Reichley Richard M, Seaton Terry L, Resetar Ervina, Micek Scott T, Scott Karen L, Fraser Victoria J, Dunagan W Claiborne, Bailey Thomas C
Center for Healthcare Quality and Effectiveness, BJC Healthcare and Department of Medicine, Washington University School of Medicine, USA.
J Am Med Inform Assoc. 2005 Jul-Aug;12(4):383-9. doi: 10.1197/jamia.M1783. Epub 2005 Mar 31.
A commercial rule base (Cerner Multum) was used to identify medication orders exceeding recommended dosage limits at five hospitals within BJC HealthCare, an integrated health care system. During initial testing, clinical pharmacists determined that there was an excessive number of nuisance and clinically insignificant alerts, with an overall alert rate of 9.2%. A method for customizing the commercial rule base was implemented to increase rule specificity for problematic rules. The system was subsequently deployed at two facilities and achieved alert rates of less than 1%. Pharmacists screened these alerts and contacted ordering physicians in 21% of cases. Physicians made therapeutic changes in response to 38% of alerts presented to them. By applying simple techniques to customize rules, commercial rule bases can be used to rapidly deploy a safety net to screen drug orders for excessive dosages, while preserving the rule architecture for later implementations of more finely tuned clinical decision support.

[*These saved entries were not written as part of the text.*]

(** Asking whether a client is elevated never keeps its identity: the call
    ends with the thread under its own identity and the token closed, with an
    error or not, or the process is aborted because it could not return to
    it. *)
Theorem elevation_check_reverts (self : NamedPipeServer) (s : proc_st M) :
  match client_is_elevated_admin self s with
  | (Panic x, _) => x = ProcessAbort
  | (_, s') => gained s s' []
  end.
Proof.
  unfold client_is_elevated_admin. destruct (ImpersonateNamedPipeClient _ _) as [[e|] w]; [exact (gained_refl s)|].
  unfold reverting. set (s1 := acquire ResImpersonation (at_machine w s)).
  assert (Hs1 : gained s s1 [ResImpersonation]) by exact (gained_acquire s (at_machine w s) _ [] (gained_refl s)).
  match goal with |- context [let '(_, _) := ?m s1 in _] => set (body := m) end.
  assert (Hb : owns (W := M) body (fun _ => []) /\ forall s x s', body s = (Panic x, s') -> False).
  { split.
    - apply owns_scoped; [apply owns_acquiring|apply valid_open; intros ???; apply open_thread_token_ok|].
      intros token s2. destruct (CreateAdministratorsSid _) as [?|sid]; [exact (gained_refl s2)|].
      destruct (CheckTokenMembership _ _ _); exact (gained_refl s2).
    - intros s2 x s3. unfold body, eff_bind, open_handle, acquiring. destruct (OpenThreadToken _) as [[e|t] w2]; [done|].
      unfold eff_scoped. destruct (CreateAdministratorsSid _) as [?|sid]; [done|]. by destruct (CheckTokenMembership _ _ _). }
  destruct Hb as [Ho Hp]. specialize (Ho s1). specialize (Hp s1).
  destruct (body s1) as [[b|e|x] s2]; [| |by destruct (Hp x s2)];
    (destruct (RevertToSelf _) as [[|] w2]; [|done]; apply gained_release; exact (gained_trans _ _ _ _ _ Hs1 Ho)).
Qed.
End Spec.

(** ** A concrete machine: one client, whose executable is [C:\a.exe] *)

Module Demo.
Abbreviation M := (unit * option device_map)%type.

Definition handles : handle_api := {| handle_ok h := 0 <? h |}.

Definition pipes : pipe_api M := {|
  pipe_last_error w := 5; ConvertSddl u := inr 9; WaitNamedPipeW w n t := (true, w);
  CreateFileW w n a s := (inr 3, w); CreatePipe w s n := (inr (1, 2), w);
  ReadFile w h n := (None, [], w); WriteFile w h b := (inr (zlen b), w); FlushFileBuffers w h := (None, w) |}.

(** The wait for the connection times out. *)
Definition waits : wait_api M := {|
  last_error w := 0; CreateEventW w m i n := (Some 5, w); SetEvent w h := (true, w); ResetEvent w h := (true, w);
  WaitForSingleObject w h ms := (WAIT_OBJECT_0, w); WaitForMultipleObjects w hs all ms := (WAIT_TIMEOUT, w) |}.

Definition server : server_api M := {|
  CreateNamedPipeW w n o m i a b t s := (Some 11, w);
  ConnectNamedPipe w h overlapped := (if overlapped then Some ERROR_IO_PENDING else None, w);
  GetOverlappedResult w h wait := (None, 4, w);
  CancelIoEx w h := w;
  ReadFileOverlapped w h n := (None, w);
  WriteFileOverlapped w h b := (None, w);
  GetNamedPipeClientProcessId w h := Some 8;
  DisconnectNamedPipe w h := (true, w);
  ImpersonateNamedPipeClient w h := (None, w);
  OpenThreadToken w := (inr 21, w);
  CreateAdministratorsSid w := inr 1;
  CheckTokenMembership w t s := inr true;
  RevertToSelf w := (true, w) |}.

在综合医疗保健系统BJC医疗保健公司旗下的五家医院中,使用了一个商业规则库(Cerner Multum)来识别超出推荐剂量限制的用药医嘱。在初始测试期间,临床药剂师确定存在过多烦扰性且临床意义不大的警报,总体警报率为9.2%。实施了一种定制商业规则库的方法,以提高有问题规则的特异性。该系统随后在两家机构进行了部署,警报率降至1%以下。药剂师对这些警报进行了筛查,并在21%的案例中联系了开医嘱的医生。医生针对向他们提出的警报中的38%做出了治疗调整。通过应用简单的技术来定制规则,商业规则库可用于快速部署一个安全网,以筛查过量用药医嘱,同时保留规则架构以便日后实施更精细调整的临床决策支持。